This project is part of the Object-Oriented Programming course at the University of Wrocław. The main goal is to develop several chess engines in Python using the python-chess
library, along with a playable interface created with pygame
. The project includes implementations of different algorithms such as MCTS (Monte Carlo Tree Search), Negamax, and a Random Player.
-
Chess Engines
- MCTS (Monte Carlo Tree Search): A decision-making algorithm that uses randomness to explore the most promising moves and simulates game outcomes to choose the best move.
- Negamax: A variant of the Minimax algorithm, optimized for zero-sum games like chess, with alpha-beta pruning.

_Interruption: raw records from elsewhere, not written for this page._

(* ===== verification/ToyCrypto.v ===== *)
(** * Concrete instances of the interfaces

    Small executable stand-ins for the third-party code, with the laws proved.
    They are not secure and not the real algorithms: they show that the
    interfaces can be satisfied and let the engine run on concrete inputs. *)

From S2P Require Import Prelude Bytes SeqTypes P2pTypes Committee Consensus.
From Stdlib Require Import Strings.Ascii.

(** A polynomial hash modulo [2^32]. *)
Definition poly (bs : bytes) : N :=
  foldl (λ acc b, N.land (acc * 65599 + Byte.to_N b + 1) 4294967295) 0 bs.

Definition toy_hash (bs : bytes) : bytes := be_bytes 32 (poly bs).

(** A secret key starts with its public key. *)
Definition toy_public (k : bytes) : bytes := take PUBLIC_KEY_SIZE k.

Definition toy_sign (m sk : bytes) : bytes := replicate 2388 Byte.x00 ++ toy_hash (toy_public sk ++ m).

Definition toy_message (msg : ConsensusMessage) : bytes :=
  match msg with
  | IntentBatchProposal b =>
      Byte.x00 :: h_signature (pb_header b) ++ to_be_bytes (pb_round b) ++ (pb_payloads b ≫= id)
  | VelocityVoteMsg v =>
      Byte.x01 :: to_be_bytes (vv_round_id v) ++ vv_batch_hash v ++ vv_voter_address v ++ vv_signature v
  | NewQuorumCertificate qc =>
      Byte.x02 :: to_be_bytes (qc_view_number qc) ++ qc_batch_hash qc ++ (qc_signatures qc ≫= snd)
  end.

#[export] Instance toy_crypto : Crypto := {|
  sha256 := toy_hash;
  keccak256 := toy_hash;
  pk_from_bytes := λ bs, if decide (length bs = PUBLIC_KEY_SIZE) then Some bs else None;
  sk_from_bytes := λ bs, if decide (length bs = PRIVATE_KEY_SIZE) then Some bs else None;
  sig_from_bytes := λ bs, if decide (length bs = SIGNATURE_SIZE) then Some bs else None;
  detached_sign := toy_sign;
  verify_detached_signature := λ sig m pk, bool_decide (sig = toy_sign m pk);
  key_pair := λ pk sk, toy_public sk = toy_public pk;
  vrf_pk_from_bytes := Some;
  preout_from_bytes := Some;
  proof_from_bytes := Some;
  vrf_sign := λ sk m, (toy_hash (sk ++ m), sk);
  vrf_verify := λ pk m preout proof, bool_decide (preout = toy_hash (pk ++ m) ∧ proof = pk);
  vrf_pair := λ pk sk, sk = pk;
  borsh_to_vec := Some ∘ toy_message;
  shuffle := λ _ l, l;
  vrf_secret_from_bytes := λ bs, if decide (length bs = 64%nat) then Some bs else None;
|}.

#[export] Instance toy_crypto_laws : CryptoLaws.
Proof.
  split; cbn [sha256 keccak256 pk_from_bytes sk_from_bytes sig_from_bytes detached_sign verify_detached_signature
              key_pair vrf_pk_from_bytes preout_from_bytes proof_from_bytes vrf_sign vrf_verify vrf_pair
              shuffle toy_crypto].
  - intros bs. apply length_be_bytes.
  - intros bs. apply length_be_bytes.
  - intros m sk. unfold toy_sign. rewrite length_app, length_replicate. unfold toy_hash.
    by rewrite length_be_bytes.
  - intros bs Hbs. by rewrite decide_True.
  - intros bs Hbs. by rewrite decide_True.
  - intros bs Hbs. by rewrite decide_True.
  - intros pk sk m Hk. apply bool_decide_eq_true. unfold toy_sign. by rewrite Hk.
  - intros pk sk m ->. cbn [fst snd]. split_and!; [done..|]. by apply bool_decide_eq_true.
  - done.
Qed.

(** A cache that forgets all but the latest thousand hashes. *)
#[export] Instance list_lru : Lru (list bytes) := {|
  lru_empty := [];
  lru_contains := λ c k, bool_decide (k ∈ c);
  lru_put := λ c k, take 1000 (k :: c);
|}.

#[export] Instance list_lru_laws : LruLaws (list bytes).
Proof.
  split; cbn [lru_empty lru_contains lru_put list_lru].
  - intros k. apply bool_decide_eq_false. set_solver.
  - intros c k. apply bool_decide_eq_true. rewrite firstn_cons. set_solver.
  - intros c k j. rewrite !bool_decide_eq_true, firstn_cons. intros [->|Hj]%elem_of_cons; [by left|].
    right. by apply (subseteq_take 999 c).
Qed.

(** Hexadecimal digits, for a concrete [Net]. *)
Definition digit (n : N) : ascii := ascii_of_N (if n <? 10 then 48 + n else 87 + n).
Definition undigit (c : ascii) : N := let n := N_of_ascii c in if n <? 58 then n - 48 else n - 87.

Fixpoint to_hex (bs : bytes) : string :=
  match bs with
  | [] => EmptyString
  | b :: bs => String (digit (Byte.to_N b / 16)) (String (digit (Byte.to_N b mod 16)) (to_hex bs))
  end.

Fixpoint of_hex (s : string) : option bytes :=
  match s with
  | EmptyString => Some []
  | String c (String d s) => cons (byte_of_N (undigit c * 16 + undigit d)) <$> of_hex s
  | _ => None
  end.

#[export] Instance toy_net : Net := {|
  parse_multiaddr := λ s, if decide (s = ""%string) then None else Some [Ip true; P2p s];
  hex_encode := to_hex;
  hex_decode := of_hex;
|}.

#[export] Instance toy_net_laws : NetLaws.
Proof.
  split; cbn [hex_encode hex_decode toy_net].
  - induction bs as [|b bs IH]; [done|]. cbn [to_hex of_hex]. rewrite IH. cbn [fmap option_fmap option_map].
    by destruct b.
  - intros [|b bs] s; [done|]. cbn [to_hex]. intros Heq. injection Heq as _ Hd _. by destruct b.
Qed.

- Random Player: A simple algorithm that makes random moves.
- Stockfish: You can play against Stockfish. Warning! Remember to specify your stockfish path in config!
-
User Interface
- A playable interface using
pygame
to interact with the chess engines. - Visualization of the chessboard, moves, and game status.
- Support for player vs player, player vs engine and engine vs engine modes.
- A playable interface using
- Python 3.9.6 or later
- chess 1.10.0 or later
- pygame 2.5.2 or later
You can install the necessary dependencies using:
pip install -r requirements.txt
git clone https://github.com/igorjakus/chess.git
cd chess
pip install -r requirements.txt
(Optional) If you want to use the Stockfish engine, download it and compile it from Stockfish website. In the config.py file, specify the path to the compiled binary of Stockfish.
Feel free to modify config.py
to fine-tune your experience. I've made the editing process as easy as possible.